The previous decade’s upstarts, such as DEC (or Digital Equipment as it liked to be called), Wang, and Data General, still looked important and IBM was still king of the heap. And telecommunications in New Zealand was quaintly supplied by a division of the Post Office which ran the telephone network.
Despite, or because, the PC industry was still young, buyers were spoilt for choice and in its first few years Computerworld saw an explosion of PC hardware, software and companies. If you wanted a word processor, there was genuine choice and you’d study the comparative tests of Microsoft Word, WordPerfect, AmiPro, Q&A, and WordStar. A desktop database application? Try dBase, FoxPro, Paradox, Access or that 3-in-1 wonder Lotus 1-2-3, to name a few.

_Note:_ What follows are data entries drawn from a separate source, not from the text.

(** the advanced form of return_error and its JSON text agree: a draft whose
    texts are trimmed and whose status is an HTTP code reads back unchanged. *)
Theorem return_error_roundtrip m z c ty skip :
  trimmed m → trimmed c → trimmed ty → (100 <= z <= 599)%Z →
  let d := mk_re m (num_of_Z z) c ty skip false in
  parseReturnErrorDraft (buildReturnErrorValueText d) = d.
Proof.
  intros Hm Hc Ht Hz d. subst d. unfold buildReturnErrorValueText. simpl re_simpleMode.
  cbn [re_message re_statusCode re_code re_type re_skipRetry].
  rewrite Hm, Hc, Ht, status_code_of_range by done. destruct (status_code_num z Hz) as [Hz1 Hz2].
  pose proof (status_code_of_range z Hz) as Hz3. revert Hz1 Hz2 Hz3. generalize (num_of_Z z) as x.
  intros x Hx1 Hx2 Hx3.
  match goal with |- context [ser [] [] (VObj ?o)] => set (payload := o) end.
  assert (json_ok (VObj payload) = true) as Hok.
  { rewrite json_ok_obj. apply andb_true_iff. split.
    - unfold payload. destruct c, ty, skip; vm_compute; reflexivity.
    - unfold payload. destruct c, ty, skip; simpl in *; by rewrite Hx2. }
  destruct (parse_written_object payload Hok) as (E1 & E2 & E3).
  unfold parseReturnErrorDraft. rewrite E1, E2. destruct (ser [] [] (VObj payload)); [done|].
  assert (prop (u "status_code") payload = VNum x ∧ prop (u "message") payload = VStr m ∧
    prop (u "msg") payload = VUndef ∧
    prop (u "code") payload = (if str_truthy c then VStr c else VUndef) ∧
    prop (u "type") payload = (if str_truthy ty then VStr ty else VUndef) ∧
    is_false_value (prop (u "skip_retry") payload) = negb skip) as (P1 & P2 & P3 & P4 & P5 & P6).
  { unfold payload. destruct c, ty, skip; simpl; repeat split; by read_props. }
  rewrite P1, P2, P3, P4, P5, P6. simpl to_number. cbv iota.
  assert (or_text (value_or (VStr m) VUndef) = Some m) as ->.
  { destruct m; [done|]. exact (or_text_str _ Hm). }
  assert (∀ s, trimmed s → or_text (if str_truthy s then VStr s else VUndef) = Some s) as Ho.
  { intros s Hs. destruct s; [done|]. by apply or_text_str. }
  rewrite !Ho by done. rewrite Hx3, negb_involutive. done.
Qed.

Lemma return_error_roundtrip_witness :
  let d := mk_re (u "quota exceeded") (num_of_Z 429) (u "rate_limited") [] false false in
  parseReturnErrorDraft (buildReturnErrorValueText d) = d.
Proof. apply return_error_roundtrip; [reflexivity..|split; discriminate]. Defined.

Lemma trim_app_blank s : trim (s ++ [32%N]) = trim s.
Proof.
  unfold trim. f_equal.
  assert (trim_start (s ++ [32%N]) = match trim_start s with [] => [] | t => t ++ [32%N] end) as ->.
  { unfold trim_start. induction s as [|c s IH]; [done|]. simpl. by destruct (is_ws c). }
  destruct (trim_start s) as [|c t]; [done|]. by rewrite rev_unit.
Qed.

Definition with_message (d : return_error_draft) (m : jsstr) : return_error_draft :=
  mk_re m (re_statusCode d) (re_code d) (re_type d) (re_skipRetry d) (re_simpleMode d).

(** each keystroke in the message of the return_error form re-reads the text
    it wrote, so a blank typed at the end of the message is dropped at once: after
    it the operation's text is the one before it. *)
Theorem return_error_blank_lost d m :
  buildReturnErrorValueText (with_message d (m ++ u " ")) = buildReturnErrorValueText (with_message d m).
Proof.
  unfold buildReturnErrorValueText, with_message. cbn [re_message re_simpleMode re_statusCode re_code re_type re_skipRetry].
  change (u " ") with [32%N]. by rewrite trim_app_blank.
Qed.

(** *** prune_objects *)

(** the prune_objects form cannot hold a rule without a path: adding the empty
    rule of the "add" button to an advanced draft writes the same text, and with
    neither type nor rule the chosen logic and recursion are dropped too. *)
Theorem prune_empty_rule_lost ty or rec rules r :
  trim (c_path r) = [] →
  buildPruneObjectsValueText (mk_prune false ty or rec (rules ++ [r])) =
    buildPruneObjectsValueText (mk_prune false ty or rec rules) ∧
  buildPruneObjectsValueText (mk_prune false [] or rec [r]) =
    buildPruneObjectsValueText (mk_prune false [] false true []).
Proof.
  intros Hr. unfold buildPruneObjectsValueText. cbn [pr_typeText pr_simpleMode pr_rules pr_or pr_recursive].
  assert (∀ l, filter (λ r0, str_truthy (trim (c_path r0)) = true) (l ++ [r]) =
    filter (λ r0, str_truthy (trim (c_path r0)) = true) l) as Hf.
  { intros l. rewrite filter_app, (filter_cons_False _ r) by (by rewrite Hr).
    by rewrite filter_nil, app_nil_r. }
  split; [by rewrite Hf|]. change [r] with ([] ++ [r]). by rewrite Hf.
Qed.

Lemma prune_empty_rule_lost_witness :
  buildPruneObjectsValueText (mk_prune false (u "text") true false [mk_condition [] [] c_full [] false false])
  = buildPruneObjectsValueText (mk_prune false (u "text") true false []).
Proof.
  refine (proj1 (prune_empty_rule_lost (u "text") true false [] (mk_condition [] [] c_full [] false false) _)).
  reflexivity.
Defined.

(** ** The templates *)

Definition template_operations (payload : value) : list value :=
  match payload with
  | VObj o => match prop (u "operations") o with VArr l => l | _ => [] end
  | _ => []
  end.

Definition preset_operations (p : preset) : list value :=
  let '(mk_preset _ _ _ legacy payload) := p in if legacy then [] else template_operations payload.

Lemma validate_forget t line ops : validate_from t line (map forget ops) = validate_from t line ops.
Proof.
  revert line. induction ops as [|op ops IH]; intros line; [done|]. simpl.
  change (validate_operation t line (forget op)) with (validate_operation t line op).
  by destruct (validate_operation t line op).
Qed.

Lemma operation_stable_forget op : operation_stable (forget op) = operation_stable op.
Proof.
  unfold operation_stable. simpl. f_equal. by induction (conditions op) as [|c cs IH]; simpl; rewrite ?IH.
Qed.

(** What a template must satisfy once read. *)
Definition template_ok (t : jsstr → nat → jsstr) (l : list value) : bool :=
  match mapM read_operation l with
  | Some ops =>
      match validateOperations t ops with Passes => true | _ => false end &&
      forallb operation_stable ops && forallb (λ op, negb (isOperationBlank op)) ops
  | None => false
  end.

Lemma templates_all t : forallb (λ p, template_ok t (preset_operations p)) TEMPLATE_PRESET_CONFIG = true.
Proof. vm_compute. reflexivity. Qed.

(** every built-in rule template loads into the editor without an error, passes
    validation, has no blank operation, and only holds values that survive being
    saved and loaded. *)
Theorem templates_valid t clock s p :
  p ∈ TEMPLATE_PRESET_CONFIG →
  ∃ ops s', normalizeOperations clock (preset_operations p) s = (Some ops, s') ∧
    validateOperations t ops = Passes ∧ nonblank ops = ops ∧ forallb operation_stable ops = true.
Proof.
  intros Hp. pose proof (templates_all t) as H. rewrite forallb_forall in H.
  specialize (H p (proj1 (list_elem_of_In _ _) Hp)). unfold template_ok in H.
  pose proof (normalizeOperations_read clock (preset_operations p) s) as Hr.
  destruct (normalizeOperations clock (preset_operations p) s) as [[ops|] s']; simpl in Hr;
    rewrite <- Hr in H; [|done].
  exists ops, s'. unfold validateOperations in *. rewrite validate_forget in H. bool_simp.
  split; [done|]. split; [by destruct (validate_from t 1 ops)|].
  split.
  - apply nonblank_id. apply Forall_forall. intros op Hop. rewrite forallb_forall in H0.
    apply negb_true_iff. rewrite <- isOperationBlank_forget. apply H0.
    apply in_map. by apply list_elem_of_In.
  - apply forallb_forall. intros op Hop. rewrite forallb_forall in H1.
    rewrite <- operation_stable_forget. apply H1. by apply in_map.
Qed.

Lemma templates_valid_witness :
  ∃ ops s', normalizeOperations (λ _, 0%N)
      (template_operations OPERATION_TEMPLATE) 0%N = (Some ops, s') ∧
    validateOperations (λ k _, k) ops = Passes ∧ nonblank ops = ops ∧
    forallb operation_stable ops = true.
Proof.
  apply (templates_valid (λ k _, k) (λ _, 0%N) 0%N
    (mk_preset (u "operations_default") false (u "新格式模板（规则集）") false OPERATION_TEMPLATE)).
  left.
Defined.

A PC buyer was confronted with an enormous choice of brands, both locally made and international. The biggest was Exzel from the brash Ellis brothers who built their homegrown “IBM clone” into a 20% market share leader before collapsing sensationally. This wide choice made personal computing exciting but quickly began driving IT managers to despair as they struggled to support all this variety.
The plethora of products and the jostling for market share was just the tonic for a publication like Computerworld, though. It provided the constant stream of competitive advertising that sustained it in its early years, something that has notably thinned out in recent times as battles have been won and market segments consolidated.
The market that Computerworld launched into in 1986 was already modestly served by local computing publications. The Computer Society’s Interface magazine, Bits and Bytes magazine, and the computing pages in Wellington’s Monday Dominion were the main local sources of computer news. Computerworld brought New Zealand’s computer community weekly access to a global, professional news service combined with local news and personalities. Users got market intelligence early and vendors could no longer set local releases to suit their own timetables, such as clearing unsold old model stock, when reporters were looking for weekly scoops.
From the first issue, Computerworld had a very strong news culture rooted in traditional newspaper journalism with its high standards of independence and drive to break big stories first. Even compared to its siblings in other parts of the world, the New Zealand edition was bolder, edgier and, yes, more ‘tabloid’ in its style than typical trade publications. But it was read and talked about and quickly became an important focus for the local computer community.
As a dedicated weekly newspaper in a small, distant computer market, Computerworld seemed a brave investment for its Boston-based publisher, International Data Group (IDG), but IDG was often in markets earlier than rivals.
A Computerworld news weekly typically spearheaded IDG’s entry into new markets and by the time New Zealand’s turn came, it was already in two dozen countries. Founder and chairman Pat McGovern would insist the early days in a market were the cheapest time to buy market share so IDG was often active earlier than prudence might have dictated.
But “cheap” was a relative term. I recall Computerworld’s first year here posted a substantial loss which would be a decent seven-figure sum in today’s money. But McGovern’s Kiwi bet paid off as it has in scores of other countries and in New Zealand it paid off particularly well.